Are you ready for a fresh start for family Carers? Then please say the following aloud: “I, (name), a family Carer for (name), pledge to make the rest of this year about discovering new in home care resources and support. This will help me decrease my stress, increase my skills, and boost my enthusiasm for providing in home care.”
Sound good? Let’s do a little brainstorming on the many ways family Carers like you can get the in home care services support you need while balancing your non-caregiver responsibilities. Don’t wait to reach out until you are stressed out and burned out.
Sure, if you are relatively new to the role of nurse at home or care for the elderly, you might think that you can handle it and don’t need any help with the in home care services you are providing. But take it from your battle-scarred brothers and sisters – if your carer duties are more than a short-term commitment, it’s wise to explore the importance of self care and line up some long-term support.
How to Find a Support Group
One of the most frustrating aspects of being a family Carer is that you feel like nobody really understands what you are going through. Yes, your brother or aunt or best friend may express their sincere appreciation and admiration for your tireless efforts. However, they go back to their lives, whether it’s across town or thousands of kilometres away. This might leave you feeling quite alone. Participating in a community where you feel understood is one of the attractions of joining a Carer support group.
When you find the right group, you can develop relationships with people who share the same in home care challenges you face . You can speak freely about the in home care burdens you are facing – and the guilt you may feel for even considering it a burden! Joining a support group can not only help you let go of caregiver guilt, but also provide a sense of belonging, mutual support, and camaraderie with those within the group also responsible for in home care for the elderly loved ones. On top of the sense of camaraderie, you can swap tips on how to cope, learn where to acquire new skills, and feel like you are part of a collective of like-minded individuals.
Here are some ideas on finding the right group for Carer support:
1. Find a National Family Carer Support Program.
Have you heard about the Australian government’s Carer Gateway ? This resource includes a community forum designed to be a safe, supportive and anonymous space for in home care family Carers 18 years of age and over to connect and share their experiences and support each other.
2. Visit websites of organisations that provide support for your loved one’s condition.
One of the best ways to find a good support group for family providing in home care services is to visit the website of organisations that support disease research and provide services. For example, Dementia Australia.
Start searching for Carer resources and you may be surprised at the amount of available support and resources available to you as a family Carer and provider of in home care services.
Care Search is a great example of you need palliative care resources, but the information they provide is also really helpful for all levels of in home care services you are providing as the family nurse at home.

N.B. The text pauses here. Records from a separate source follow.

(* ===== verification/StaticVecExamples.v ===== *)
(** * [StaticVec] on concrete vectors

    Witnesses of the theorems, for vectors whose length is a byte as in the structures
    of the file system, and the calls of the crate that do not do what they promise. *)

From S2P Require Import Prelude StaticVec StaticVecProofs StaticVecSpec StaticVecMore StaticVecMoreProofs.
Local Open Scope nat_scope.

#[local] Instance u8_length : LengthType := 255%Z.

(** A vector that holds [l], with unused slots *)
Definition vec_of (N : nat) (l : list Z) : StaticVec := mkVec ((Some <$> l) ++ replicate (N - length l) None) (length l).
Lemma vec_of_rep N l : length l ≤ N → rep N (vec_of N l) l.
Proof. intros Hl. exists (replicate (N - length l) None). split; [done|]. rewrite length_replicate. lia. Qed.

Definition demo_ops : list Op :=
  [Push 1%Z; Push 2%Z; Insert 1 3%Z; TryPush 4%Z; Push 5%Z; Drain (Included 1) (Excluded 3); Extend [6; 7; 8]%Z; Remove 9;
   SwapRemove 0; Retain (λ i x, Some (negb (x =? 6)%Z)); Append [9; 9; 7]%Z [None]; DedupBy Z.eqb; SplitOff 2; Clear].
Definition demo_results : list (result fault Out) * list Z * list Z := spec_all 4 demo_ops [].

Lemma static_vec_refines_lists_witness :
  demo_results.1.1 !! 5 = Some (Ok (OVec [3; 2]%Z)) ∧ demo_results.1.1 !! 4 = Some Panic ∧
  ∃ v0 v, StaticVec_new 4 = Ok v0 ∧ exec_all demo_ops (mkState v0 []) = (demo_results.1.1, mkState v demo_results.2) ∧
    Err UB ∉ demo_results.1.1 ∧ as_slice v = Ok demo_results.1.2 ∧ len v = length demo_results.1.2 ∧ capacity v = 4 ∧
    length demo_results.1.2 ≤ 4.
Proof.
  split; [reflexivity|]. split; [reflexivity|].
  apply (static_vec_refines_lists 4 demo_ops); [vm_compute; discriminate|repeat constructor; vm_compute; discriminate|reflexivity].
Defined.

(** The vector is full at the third push; the fourth value is dropped by the panic. *)
Definition demo_owning_ops : list (Op (T:=Z)) := [Push 1%Z; Push 2%Z; Push 3%Z; Insert 1 9%Z; Pop; Truncate 1; TryInsert 0 7%Z].

Lemma static_vec_ownership_witness :
  ∃ rs s v ds, exec_all demo_owning_ops (mkState (vec_of 3 []) []) = (rs, s) ∧ drop_vec s = (Ok tt, mkState v ds) ∧
    rs !! 3 = Some Panic ∧ ds ++ concat (taken_by <$> rs) ≡ₚ [1; 2; 3; 9; 7]%Z.
Proof.
  assert (Z.of_nat 3 ≤ L_MAX)%Z as HN by (vm_compute; discriminate).
  destruct (static_vec_ownership 3 demo_owning_ops HN) as (v0 & rs & s & v & ds & Hv0 & Hrun & Hd & _ & Hp);
    [repeat constructor|repeat constructor|].
  injection Hv0 as <-. exists rs, s, v, ds. split; [exact Hrun|]. split; [exact Hd|]. split.
  - assert ((exec_all demo_owning_ops (mkState (mkVec (new_data_uninit 3) 0) [])).1 !! 3 = Some Panic) as Hr by reflexivity.
    rewrite Hrun in Hr. exact Hr.
  - apply Hp. repeat constructor.
Defined.

Lemma drain_iter_spec_witness :
  ∃ fr bk rest v', drain_with (Included 1) (Excluded 4) [false; true] (mkState (vec_of 6 [1; 2; 3; 4; 5]%Z) []) =
      (Ok (fr, bk), mkState v' ([] ++ rest)) ∧
    rep 6 v' [1; 5]%Z ∧ [2; 3; 4]%Z = fr ++ rest ++ rev bk.
Proof.
  assert (Z.of_nat 6 ≤ L_MAX)%Z as HN by (vm_compute; discriminate).
  apply (drain_iter_spec 6 HN (vec_of 6 [1; 2; 3; 4; 5]%Z) [1; 2; 3; 4; 5]%Z
    (Included 1) (Excluded 4) 1 4 [false; true] []); [apply vec_of_rep; vm_compute; lia|reflexivity|reflexivity|vm_compute; lia].
Defined.

(** ** Where the crate fails *)

(** [extend] with a vector moves its values, and drops them when the vector goes out of
    scope: the value 1 is in the vector and has been dropped. [fs::mem_tree] merges two
    nodes in this way. *)
Lemma extend_vec_drops_twice :
  match extend_vec (vec_of 4 [1]%Z) (mkState (vec_of 4 []) []) with
  | (Ok _, s) => as_slice (self s) = Ok [1]%Z ∧ dropped s = [1]%Z
  | _ => False
  end.
Proof. vm_compute. done. Qed.
(** So does [extend] after [drain], for all that was drained. *)
Lemma extend_after_drain_drops_twice :
  match drain Unbounded Unbounded (mkState (vec_of 4 [1; 2; 3]%Z) []) with
  | (Ok w, _) =>
      match extend_vec w (mkState (vec_of 4 []) []) with
      | (Ok _, s) => as_slice (self s) = Ok [1; 2; 3]%Z ∧ dropped s = [1; 2; 3]%Z
      | _ => False
      end
  | _ => False
  end.
Proof. vm_compute. done. Qed.

(** [insert_many] compares the length of the tail with the capacity and forgets the
    values in front of [index]: it writes behind the array. *)
Lemma insert_many_overruns :
  (insert_many 6 4 [1; 2; 3; 4]%Z (mkState (vec_of 8 [0; 0; 0; 0; 0; 0; 0]%Z) [])).1 = Err UB.
Proof. vm_compute. done. Qed.
(** It also panics when the values fit exactly. *)
Lemma insert_many_refuses :
  (insert_many 0 2 [1; 2]%Z (mkState (vec_of 4 [3; 4]%Z) [])).1 = Panic.
Proof. vm_compute. done. Qed.

(** [from_iter] with a vector that is not full reads slots without a value. *)
Lemma from_iter_vec_uninitialised : from_iter_vec 4 (vec_of 4 [1]%Z) = Err UB.
Proof. vm_compute. done. Qed.

(** [copy_with_new_capacity] panics when the elements would fit. *)
Lemma copy_with_new_capacity_panics : copy_with_new_capacity 2 (vec_of 4 [1; 2]%Z) = Panic.
Proof. vm_compute. done. Qed.

(** [union] only removes duplicates that are neighbours. *)
Lemma union_keeps_duplicates :
  match union_ Z.eqb (vec_of 4 [1; 2; 1]%Z) (vec_of 4 [2; 2; 2; 3]%Z) with
  | Ok w => as_slice w = Ok [1; 2; 1; 3]%Z
  | _ => False
  end.
Proof. vm_compute. done. Qed.

(** [try_extend_from_slice] panics for slices that are longer than the length type,
    instead of returning its error. *)
Lemma try_extend_panics : (try_extend_from_slice (replicate 256 0%Z) (mkState (vec_of 4 []) [])).1 = Panic.
Proof. vm_compute. done. Qed.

4. Make the most of technology.
Once upon a time, services like online banking, shopping, and app-based grocery delivery may have seemed like a luxury. Now, technology options for those ageing in place and their family Carers are lifesavers. You can load apps for your bank, supermarket, food delivery, and shopping options that will help you focus on providing the nurse at home care services you are there for.
5. Ask your family and friends for support.
Even if you volunteered to be a solo family Carer for your loved one ageing in place, that doesn’t mean you couldn’t use a little help with the in home care services now and then. Do yourself a favour: Ask for help before you need it. (If you already need it, stop reading this article and send an SOS now!)
Remember, providing in home care services as a family Carer was never meant to be a solo act. To be successful in the long run, you’re going to need teamwork such as:
- Create a tag team. If you’re the primary carer, that’s fine. But schedule regular breaks for yourself or maybe divvy up the duties with a local sibling, relative, or friend. (One way to decide who does what is to consider where you and the rest of the team excel.)
- If the secondary carer has limited time, consider having them come in once a week for an hour so you can take a walk or a nap.
- We now live in the time of video conferencing. That means that an out of town carer can play a key role. How about a weekly video call?
- A long-distance carer might also take charge of online shopping chores!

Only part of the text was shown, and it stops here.